Morality isn't Just About "Morality"

Where I grew up, on the Minnesota-North Dakota border, quite a few folks said "morality" when they were talking about ethics and sex.

Their "morality" apparently focused on some zipper issues, plus a few cultural values. That myopic view of morality helped inspire stories of Chickenman's battle against "crime and/or evil," and that's almost another topic.

"Morality of the Passions" — Emotions, Ethics, and All That

The Catechism of the Catholic Church doesn't have particularly catchy titles for the different sections. For example — Part Three, Life in Christ; Section One, Man's Vocation Life in the Spirit; Chapter One, The Dignity of the Human Person; Article 5; is is called Morality of the Passions.

Some of these "passions" might involve sex: but what the word means here is "emotions:"
"The term "passions" belongs to the Christian patrimony. Feelings or passions are emotions or movements of the sensitive appetite that incline us to act or not to act in regard to something felt or imagined to be good or evil."
(Catechism of the Catholic Church, 1763)
Emotions aren't either good or bad, by themselves. It's what we decide to do about them that makes a difference. Feeling emotions is part of being human: but we're expected to control them with our reason and will. (Catechism of the Catholic Church, 1762-1770)

Folks for whom "morality" was how a person handled his or her sexuality may have missed the big picture. Sex is important: but there's more to being human than that.

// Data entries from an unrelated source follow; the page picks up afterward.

(** Lines 218-240 under one schedule: the source starts the goroutine of
    each package with [go] and lets them interleave; here each goroutine
    runs to its end as soon as it is launched, and a panic ends the
    process.  What is proved of [launch_all] and of [main] holds of that
    schedule. *)
Fixpoint launch_all (fuel : nat) (packages : list Package) : M (option error) :=
  match packages with
  | [] => ret None
  | pkg :: rest =>
      modify (set_tasksGroup (fun n => n + 1)) ;;
      modify (set_packagesScraped (fun n => uint32_add n 1)) ;;
      p <- crawl_package fuel pkg ;;
      match p with
      | Some e => ret (Some e)
      | None => Sleep PACKAGE_ITERATION_DELAY ;; launch_all fuel rest
      end
  end.

Definition requestManager : RequestManager :=
  {| totalRequests := 0; requestsFinished := 0;
     maxConcurrentRequests := MAX_CONCURRENT_REQUESTS;
     requestRetryDelay := REQUEST_RETRY_DELAY |}.

Definition tasksGroup_Wait : M unit :=
  fun s => if tasksGroup s =? 0 then Some (s, tt) else None.

(** The state at process start. *)
Definition boot : State :=
  {| rm := requestManager; wire := []; slept := 0; tasksGroup := 0;
     packagesScraped := 0; distributionsFound := 0; totalSizeBytes := 0;
     writer := NewWriter |}.

Definition main (fuel : nat) : M (option error) :=
  r <- getPackages (B "https://pypi.org/simple/") ;;
  let '(packages, err) := r in
  match err with
  | Some e => ret (Some e)
  | None =>
      modify (set_rm (fun _ => requestManager)) ;;
      modify (set_tasksGroup (fun _ => 0)) ;;
      modify (set_packagesScraped (fun _ => 0)) ;;
      modify (set_distributionsFound (fun _ => 0)) ;;
      modify (set_totalSizeBytes (fun _ => 0)) ;;
      modify (set_writer (fun _ => NewWriter)) ;;
      modify (set_writer (Write [B "Package"; B "Distribution"; B "Size"])) ;;
      p <- launch_all fuel packages ;;
      match p with
      | Some e => ret (Some e)
      | None =>
          tasksGroup_Wait ;;
          modify (set_writer Close) ;;
          ret None
      end
  end.

(** *** Vocabulary of the statements *)

(** The part of the state outside the manager, the wire and the clock. *)
Definition same_progress (s s' : State) : Prop :=
  tasksGroup s' = tasksGroup s /\ packagesScraped s' = packagesScraped s /\
  distributionsFound s' = distributionsFound s /\
  totalSizeBytes s' = totalSizeBytes s /\ writer s' = writer s.

(** Everything written through the writer so far, flushed or not. *)
Definition stream (w : Sink) : bytes := file w ++ buffered w.

(** From [w] to [w'] the stream was extended, and the file was left alone
    unless the stream outgrew the buffer. *)
Definition held (w w' : Sink) : Prop :=
  (exists added, stream w' = stream w ++ added) /\
  ((length (stream w') <= bufio_size)%nat -> file w' = file w).

Definition header : list bytes := [B "Package"; B "Distribution"; B "Size"].

(** [response] is the answer of the registry to the [HEAD] of [d]. *)
Definition answers_head (d : Distribution) (response : Response URL error) : Prop :=
  exists (before : list (bytes * URL)) (u : URL),
    url_Parse (dist_url d) = inr u /\
    RoundTrip before (B "HEAD") u = inr response.

(** A record whose third field is the decimal form of a natural number. *)
Definition nonnegative_size (row : list bytes) : Prop :=
  exists n : Z, 0 <= n /\ row !! 2%nat = Some (Sprintf_d n).

Definition row_of (pkg : Package) (d : Distribution) (size : Z) : list bytes :=
  [name pkg; dist_name d; Sprintf_d size].

(** The records [rows] handed to the writer one after the other. *)
Definition writes (rows : list (list bytes)) (w : Sink) : Sink :=
  foldl (fun w row => Write row w) w rows.

(** No request is in flight, the ceiling is the one of [main], and the
    manager has counted every request on the wire but [skipped]. *)
Definition steady (skipped : Z) (s : State) : Prop :=
  totalRequests (rm s) = requestsFinished (rm s) /\
  maxConcurrentRequests (rm s) = MAX_CONCURRENT_REQUESTS /\
  totalRequests (rm s) = wrap_int64 (Z.of_nat (length (wire s)) - skipped).

Definition ends_with_newline (b : bytes) : Prop :=
  exists b', b = b' ++ [newline].

End Program.
End Crawl.

(** ** Goroutines in [Request]: the interleaving view *)

Module Interleaving.
Import Crawl.

Section Threads.
Context {P : Platform}.

(** Where a goroutine stands inside [Request] (lines 57-74), with the
    locals it holds there.  [getRunningRequests] is two atomic loads, the
    left operand of the subtraction first. *)
Inductive pc : Type :=
| Idle
| LoadTotal (method request_url : bytes)
| LoadFinished (method request_url : bytes) (total : Z)
| Compare (method request_url : bytes) (running : Z)
| Sleeping (method request_url : bytes)
| Parsing (method request_url : bytes)
| AddTotal (method : bytes) (u : URL)
| Sending (method : bytes) (u : URL)
| AddFinished (r : error + Response URL error)
| Returned (r : error + Response URL error).

(** What the goroutines share. *)
Record Shared : Type := {
  manager : RequestManager;
  sent : list (bytes * URL)
}.

Definition on_manager (f : RequestManager -> RequestManager) (sh : Shared) : Shared :=
  {| manager := f (manager sh); sent := sent sh |}.

(** One atomic action of one goroutine. *)
Inductive thread_step : Shared -> pc -> Shared -> pc -> Prop :=
| step_call sh method request_url :
    thread_step sh Idle sh (LoadTotal method request_url)
| step_load_total sh m u :
    thread_step sh (LoadTotal m u)
                sh (LoadFinished m u (totalRequests (manager sh)))
| step_load_finished sh m u total :
    thread_step sh (LoadFinished m u total)
                sh (Compare m u (int64_sub total (requestsFinished (manager sh))))
| step_full sh m u running :
    maxConcurrentRequests (manager sh) <= running ->
    thread_step sh (Compare m u running) sh (Sleeping m u)
| step_free sh m u running :
    running < maxConcurrentRequests (manager sh) ->
    thread_step sh (Compare m u running) sh (Parsing m u)
| step_wake sh m u :
    thread_step sh (Sleeping m u) sh (LoadTotal m u)
| step_parse_error sh m request_url err :
    url_Parse request_url = inl err ->
    thread_step sh (Parsing m request_url) sh (Returned (inl err))
| step_parse sh m request_url u :
    url_Parse request_url = inr u ->
    thread_step sh (Parsing m request_url) sh (AddTotal m u)
| step_add_total sh m u :
    thread_step sh (AddTotal m u)
                (on_manager (totalRequests_Add 1) sh) (Sending m u)
| step_send sh m u :
    thread_step sh (Sending m u)
                {| manager := manager sh; sent := sent sh ++ [(m, u)] |}
                (AddFinished (RoundTrip (sent sh) m u))
| step_add_finished sh r :
    thread_step sh (AddFinished r)
                (on_manager (requestsFinished_Add 1) sh) (Returned r)
| step_return sh r :
    thread_step sh (Returned r) sh Idle.

Record Config : Type := { shared : Shared; threads : list pc }.

(** Any goroutine may take the next action. *)
Inductive step : Config -> Config -> Prop :=
| step_thread c i t sh' t' :
    threads c !! i = Some t ->
    thread_step (shared c) t sh' t' ->
    step c {| shared := sh'; threads := <[i := t']> (threads c) |}.

(** [n] goroutines and the manager [main] creates. *)
Definition init (n : nat) : Config :=
  {| shared := {| manager := requestManager; sent := [] |};
     threads := replicate n Idle |}.

Definition reachable (n : nat) (c : Config) : Prop := rtc step (init n) c.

I sometimes use the word "ethics," where I mean moral behavior in any aspect of being human.

"... A Law of the Mind ..."

"If Vulcans had a church, they'd be Catholics" — John C. Wright said that, or maybe it was some other chap. Either way, the quip has a point. Catholic teachings are quite logical.

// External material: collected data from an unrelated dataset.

(** C5. When the active chord is stopped, the note-offs sent are those of the
    chord set of the slot selected by the pressures: with the combo latch
    active, combo slot 5 is looked at before combo slot 6; otherwise the last
    of the single-note slots 0..4, scanned in ascending order, with a nonzero
    pressure. *)
Theorem stop_selects_by_pressure (st : State) :
  active (currentChord st) = true ->
  sent (stopCurrentChord st)
  = match stopSelection st with
    | Some k => chordOffs (CUSTOM_CHORDS (Z.of_nat k))
    | None => []
    end.
Proof.
  intros Hact. rewrite stopCurrentChord_sent. unfold chordRelease.
  rewrite Hact. reflexivity.
Qed.

(** C10. When the chord is stopped while every sensor the stop scans reads
    zero (sensors 1 and 2 with the combo latch active, sensors 0..4
    otherwise), the chord is made inactive and the arpeggio cursor goes back
    to step 0, but nothing is sent: no note-off reaches a chord or arpeggio
    note that is sounding. *)
Theorem stop_with_zero_pressure_is_silent (st : State) :
  active (currentChord st) = true ->
  scannedZero st ->
  sent (stopCurrentChord st) = []
  /\ active (currentChord (final (stopCurrentChord st))) = false
  /\ currentArpeggioStep (final (stopCurrentChord st)) = 0
  /\ final (stopCurrentChord st) = stopped st.
Proof.
  intros Hact Hzero.
  pose proof (stopCurrentChord_sent st) as Hsent. unfold chordRelease in Hsent.
  rewrite Hact, (scannedZero_selection st Hzero) in Hsent.
  rewrite (stopCurrentChord_active st Hact) in *. cbn [sent final] in *.
  repeat split; assumption || reflexivity.
Qed.

(** ** Rejected payloads *)

Lemma byte_to_N_inj (a b : byte) : Byte.to_N a = Byte.to_N b -> a = b.
Proof.
  intros E. pose proof (Byte.of_to_N a) as Ha. rewrite E, Byte.of_to_N in Ha.
  congruence.
Qed.

(** C9. A notification payload shorter than 66 bytes, or whose first two
    bytes are not 0xAB 0xCD, is dropped: the handler returns with the state
    as it was (pressures, roll, note flags, chord, sustain and all the rest)
    and with nothing sent. *)
Theorem malformed_payload_dropped (pData : list byte) (T : Z) (st : State) :
  (length pData < 66)%nat
  \/ nth 0 pData x00 <> xab
  \/ nth 1 pData x00 <> xcd ->
  onNotify pData T st = mkRun tt st [].
Proof.
  intros H. unfold onNotify.
  assert (Hrej : rejected pData = true).
  { unfold rejected, byte_at. destruct H as [H | [H | H]].
    - apply Nat.ltb_lt in H. rewrite H. reflexivity.
    - apply orb_true_iff. left. apply orb_true_iff. right.
      apply negb_true_iff, N.eqb_neq. intros E. apply H.
      apply byte_to_N_inj. exact E.
    - apply orb_true_iff. right.
      apply negb_true_iff, N.eqb_neq. intros E. apply H.
      apply byte_to_N_inj. exact E. }
  rewrite Hrej. reflexivity.
Qed.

The Catholic Church doesn't have a problem with emotions, though. They're part of being human.

Conscience, for example, is "a judgment of reason." I may notice an emotion: and realize that a decision is needed. That's where reason comes in. Feelings are fine: but we're expected to think.
"Conscience is a judgment of reason whereby the human person recognizes the moral quality of a concrete act that he is going to perform, is in the process of performing, or has already completed. In all he says and does, man is obliged to follow faithfully what he knows to be just and right. It is by the judgment of his conscience that man perceives and recognizes the prescriptions of the divine law:
"Conscience is a law of the mind; yet [Christians] would not grant that it is nothing more; I mean that it was not a dictate, nor conveyed the notion of responsibility, of duty, of a threat and a promise. . . . [Conscience] is a messenger of him, who, both in nature and in grace, speaks to us behind a veil, and teaches and rules us by his representatives. Conscience is the aboriginal Vicar of Christ.50"
(Catechism, 1778) [emphasis mine]
Made "in the image of God," each of us is basically good. Thanks to consequences of an appalling decision made by the first of us, though, we have a hard time acting like good creatures. (Genesis 1:27; Catechism, 355-378, 396-409)

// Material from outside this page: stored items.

(** * The process table of xv6 (proc.c): a shallow embedding

    The kernel's process table, the allocator, fork and its copy-on-write
    variant, wait, sleep and wakeup, kill, the thread calls, signal delivery,
    mprotect and the copy-on-write fault hook, as functions on an explicit
    kernel state.  Calls that leave proc.c (kalloc, copyuvm, applyprot, ...)
    take their return value as an argument and leave an event in the log. *)

From Stdlib Require Import ZArith Lia List Bool.
From stdpp Require Import base list.
Import ListNotations.
Local Open Scope Z_scope.

(** ** Machine integers *)

(** [uint] arithmetic: results are taken modulo 2^32. *)
Definition wrap32 (x : Z) : Z := x mod 2 ^ 32.

(** The value of a 32-bit pattern read as a signed [int]. *)
Definition sint32 (x : Z) : Z :=
  let u := wrap32 x in if u <? 2 ^ 31 then u else u - 2 ^ 32.

(** ** The process structure (proc.h, as proc.c uses it) *)

Inductive procstate : Type :=
  UNUSED | EMBRYO | SLEEPING | RUNNABLE | RUNNING | ZOMBIE.

Definition procstate_eqb (a b : procstate) : bool :=
  match a, b with
  | UNUSED, UNUSED | EMBRYO, EMBRYO | SLEEPING, SLEEPING
  | RUNNABLE, RUNNABLE | RUNNING, RUNNING | ZOMBIE, ZOMBIE => true
  | _, _ => false
  end.

(** A sleep channel is a [void*] compared for equality only.  proc.c uses
    three kinds: the null pointer, the address of a slot of the table, and
    an integer cast to a pointer (a pid, in join and texit). *)
Inductive chan_t : Type :=
| CNull
| CProc (slot : nat)
| CVal (v : Z).

Definition chan_eqb (a b : chan_t) : bool :=
  match a, b with
  | CNull, CNull => true
  | CProc i, CProc j => Nat.eqb i j
  | CVal v, CVal w => Z.eqb v w
  | _, _ => false
  end.

(** [(void* )pid]: the integer 0 is the null pointer. *)
Definition chan_of_int (v : Z) : chan_t := if v =? 0 then CNull else CVal v.

(** A [struct proc*] used as a channel. *)
Definition chan_of_ptr (p : option nat) : chan_t :=
  match p with Some i => CProc i | None => CNull end.

(** The registers of the trap frame that proc.c reads or writes. *)
Record trapframe : Type := {
  tf_eax : Z; tf_ecx : Z; tf_edx : Z; tf_eip : Z; tf_esp : Z
}.

(** [parent] is an index into the table ([None] is the null pointer); the
    trap frame is kept by value; integers and raw pointers are [Z], with 0
    for the null pointer. *)
Record proc : Type := {
  sz : Z;
  pgdir : Z;
  kstack : Z;
  state : procstate;
  pid : Z;
  parent : option nat;
  tf : trapframe;
  chan : chan_t;
  killed : Z;
  ofile : list Z;
  cwd : Z;
  name : list Z;
  handlers : list Z;
  restorer_addr : Z;
  cow : Z;
  athread : Z;
  tstack : Z;
  tretval : Z
}.

Definition set_tf_eax (v : Z) (t : trapframe) : trapframe :=
  {| tf_eax := v; tf_ecx := tf_ecx t; tf_edx := tf_edx t;
     tf_eip := tf_eip t; tf_esp := tf_esp t |}.

Definition set_tf_eip (v : Z) (t : trapframe) : trapframe :=
  {| tf_eax := tf_eax t; tf_ecx := tf_ecx t; tf_edx := tf_edx t;
     tf_eip := v; tf_esp := tf_esp t |}.

Definition set_tf_esp (v : Z) (t : trapframe) : trapframe :=
  {| tf_eax := tf_eax t; tf_ecx := tf_ecx t; tf_edx := tf_edx t;
     tf_eip := tf_eip t; tf_esp := v |}.

Definition set_sz (v : Z) (p : proc) : proc :=
  {| sz := v; pgdir := pgdir p; kstack := kstack p; state := state p;
     pid := pid p; parent := parent p; tf := tf p; chan := chan p;
     killed := killed p; ofile := ofile p; cwd := cwd p; name := name p;
     handlers := handlers p; restorer_addr := restorer_addr p; cow := cow p;
     athread := athread p; tstack := tstack p; tretval := tretval p |}.

Definition set_pgdir (v : Z) (p : proc) : proc :=
  {| sz := sz p; pgdir := v; kstack := kstack p; state := state p;
     pid := pid p; parent := parent p; tf := tf p; chan := chan p;
     killed := killed p; ofile := ofile p; cwd := cwd p; name := name p;
     handlers := handlers p; restorer_addr := restorer_addr p; cow := cow p;
     athread := athread p; tstack := tstack p; tretval := tretval p |}.

Definition set_kstack (v : Z) (p : proc) : proc :=
  {| sz := sz p; pgdir := pgdir p; kstack := v; state := state p;
     pid := pid p; parent := parent p; tf := tf p; chan := chan p;
     killed := killed p; ofile := ofile p; cwd := cwd p; name := name p;
     handlers := handlers p; restorer_addr := restorer_addr p; cow := cow p;
     athread := athread p; tstack := tstack p; tretval := tretval p |}.

Definition set_state (v : procstate) (p : proc) : proc :=
  {| sz := sz p; pgdir := pgdir p; kstack := kstack p; state := v;
     pid := pid p; parent := parent p; tf := tf p; chan := chan p;
     killed := killed p; ofile := ofile p; cwd := cwd p; name := name p;
     handlers := handlers p; restorer_addr := restorer_addr p; cow := cow p;
     athread := athread p; tstack := tstack p; tretval := tretval p |}.

Definition set_pid (v : Z) (p : proc) : proc :=
  {| sz := sz p; pgdir := pgdir p; kstack := kstack p; state := state p;
     pid := v; parent := parent p; tf := tf p; chan := chan p;
     killed := killed p; ofile := ofile p; cwd := cwd p; name := name p;
     handlers := handlers p; restorer_addr := restorer_addr p; cow := cow p;
     athread := athread p; tstack := tstack p; tretval := tretval p |}.

Definition set_parent (v : option nat) (p : proc) : proc :=
  {| sz := sz p; pgdir := pgdir p; kstack := kstack p; state := state p;
     pid := pid p; parent := v; tf := tf p; chan := chan p;
     killed := killed p; ofile := ofile p; cwd := cwd p; name := name p;
     handlers := handlers p; restorer_addr := restorer_addr p; cow := cow p;
     athread := athread p; tstack := tstack p; tretval := tretval p |}.

Definition set_tf (v : trapframe) (p : proc) : proc :=
  {| sz := sz p; pgdir := pgdir p; kstack := kstack p; state := state p;
     pid := pid p; parent := parent p; tf := v; chan := chan p;
     killed := killed p; ofile := ofile p; cwd := cwd p; name := name p;
     handlers := handlers p; restorer_addr := restorer_addr p; cow := cow p;
     athread := athread p; tstack := tstack p; tretval := tretval p |}.

Definition set_chan (v : chan_t) (p : proc) : proc :=
  {| sz := sz p; pgdir := pgdir p; kstack := kstack p; state := state p;
     pid := pid p; parent := parent p; tf := tf p; chan := v;
     killed := killed p; ofile := ofile p; cwd := cwd p; name := name p;
     handlers := handlers p; restorer_addr := restorer_addr p; cow := cow p;
     athread := athread p; tstack := tstack p; tretval := tretval p |}.

Definition set_killed (v : Z) (p : proc) : proc :=
  {| sz := sz p; pgdir := pgdir p; kstack := kstack p; state := state p;
     pid := pid p; parent := parent p; tf := tf p; chan := chan p;
     killed := v; ofile := ofile p; cwd := cwd p; name := name p;
     handlers := handlers p; restorer_addr := restorer_addr p; cow := cow p;
     athread := athread p; tstack := tstack p; tretval := tretval p |}.

Definition set_ofile (v : list Z) (p : proc) : proc :=
  {| sz := sz p; pgdir := pgdir p; kstack := kstack p; state := state p;
     pid := pid p; parent := parent p; tf := tf p; chan := chan p;
     killed := killed p; ofile := v; cwd := cwd p; name := name p;
     handlers := handlers p; restorer_addr := restorer_addr p; cow := cow p;
     athread := athread p; tstack := tstack p; tretval := tretval p |}.

Definition set_cwd (v : Z) (p : proc) : proc :=
  {| sz := sz p; pgdir := pgdir p; kstack := kstack p; state := state p;
     pid := pid p; parent := parent p; tf := tf p; chan := chan p;
     killed := killed p; ofile := ofile p; cwd := v; name := name p;
     handlers := handlers p; restorer_addr := restorer_addr p; cow := cow p;
     athread := athread p; tstack := tstack p; tretval := tretval p |}.

Definition set_name (v : list Z) (p : proc) : proc :=
  {| sz := sz p; pgdir := pgdir p; kstack := kstack p; state := state p;
     pid := pid p; parent := parent p; tf := tf p; chan := chan p;
     killed := killed p; ofile := ofile p; cwd := cwd p; name := v;
     handlers := handlers p; restorer_addr := restorer_addr p; cow := cow p;
     athread := athread p; tstack := tstack p; tretval := tretval p |}.

Definition set_handlers (v : list Z) (p : proc) : proc :=
  {| sz := sz p; pgdir := pgdir p; kstack := kstack p; state := state p;
     pid := pid p; parent := parent p; tf := tf p; chan := chan p;
     killed := killed p; ofile := ofile p; cwd := cwd p; name := name p;
     handlers := v; restorer_addr := restorer_addr p; cow := cow p;
     athread := athread p; tstack := tstack p; tretval := tretval p |}.

Definition set_restorer_addr (v : Z) (p : proc) : proc :=
  {| sz := sz p; pgdir := pgdir p; kstack := kstack p; state := state p;
     pid := pid p; parent := parent p; tf := tf p; chan := chan p;
     killed := killed p; ofile := ofile p; cwd := cwd p; name := name p;
     handlers := handlers p; restorer_addr := v; cow := cow p;
     athread := athread p; tstack := tstack p; tretval := tretval p |}.

Definition set_cow (v : Z) (p : proc) : proc :=
  {| sz := sz p; pgdir := pgdir p; kstack := kstack p; state := state p;
     pid := pid p; parent := parent p; tf := tf p; chan := chan p;
     killed := killed p; ofile := ofile p; cwd := cwd p; name := name p;
     handlers := handlers p; restorer_addr := restorer_addr p; cow := v;
     athread := athread p; tstack := tstack p; tretval := tretval p |}.

Definition set_athread (v : Z) (p : proc) : proc :=
  {| sz := sz p; pgdir := pgdir p; kstack := kstack p; state := state p;
     pid := pid p; parent := parent p; tf := tf p; chan := chan p;
     killed := killed p; ofile := ofile p; cwd := cwd p; name := name p;
     handlers := handlers p; restorer_addr := restorer_addr p; cow := cow p;
     athread := v; tstack := tstack p; tretval := tretval p |}.

Definition set_tstack (v : Z) (p : proc) : proc :=
  {| sz := sz p; pgdir := pgdir p; kstack := kstack p; state := state p;
     pid := pid p; parent := parent p; tf := tf p; chan := chan p;
     killed := killed p; ofile := ofile p; cwd := cwd p; name := name p;
     handlers := handlers p; restorer_addr := restorer_addr p; cow := cow p;
     athread := athread p; tstack := v; tretval := tretval p |}.

Definition set_tretval (v : Z) (p : proc) : proc :=
  {| sz := sz p; pgdir := pgdir p; kstack := kstack p; state := state p;
     pid := pid p; parent := parent p; tf := tf p; chan := chan p;
     killed := killed p; ofile := ofile p; cwd := cwd p; name := name p;
     handlers := handlers p; restorer_addr := restorer_addr p; cow := cow p;
     athread := athread p; tstack := tstack p; tretval := v |}.


(** ** The kernel state *)

(** What proc.c does outside the table: pages and page directories handed
    back, references taken, and, for every write of a slot's [state], the
    slot, the old and the new state and whether [ptable.lock] was held. *)
Inductive event : Type :=
| EvKfree (page : Z)
| EvFreevm (pd : Z)
| EvFiledup (f : Z)
| EvIdup (ip : Z)
| EvFileclose (f : Z)
| EvIput (ip : Z)
| EvState (slot : nat) (from to : procstate) (held : bool).

(** [ptable.proc], whether [ptable.lock] is held, [nextpid], [initproc]
    and the log.  NPROC is the length of [ptable]. *)
Record kstate : Type := {
  ptable : list proc;
  locked : bool;
  nextpid : Z;
  initproc : option nat;
  klog : list event
}.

My conscience starts with an echo of that original goodness — but like nearly everything else humans do, I have to work at forming my conscience. (Catechism, 1776-1794)

New Rules, Unchanging Principles, and Twitter

I've had to learn new rules over the last half-century. What's appropriate on, say, Twitter, can annoy folks on Google Plus: and 'proper' behavior on both doesn't quite fit the customs I grew up with.

On the other hand, some things haven't changed: and won't. It's wrong to do evil, even if good would result; the Golden Rule always applies; and so does charity. (Catechism, 1789)

Human-made rules, like what side of the road I drive on, are important: but they change as our societies and technology change. Over the last few centuries, those changes have often been rapid. The trick is learning to tell the difference between rules we've made up and universal principles. (August 31, 2014; August 29, 2014)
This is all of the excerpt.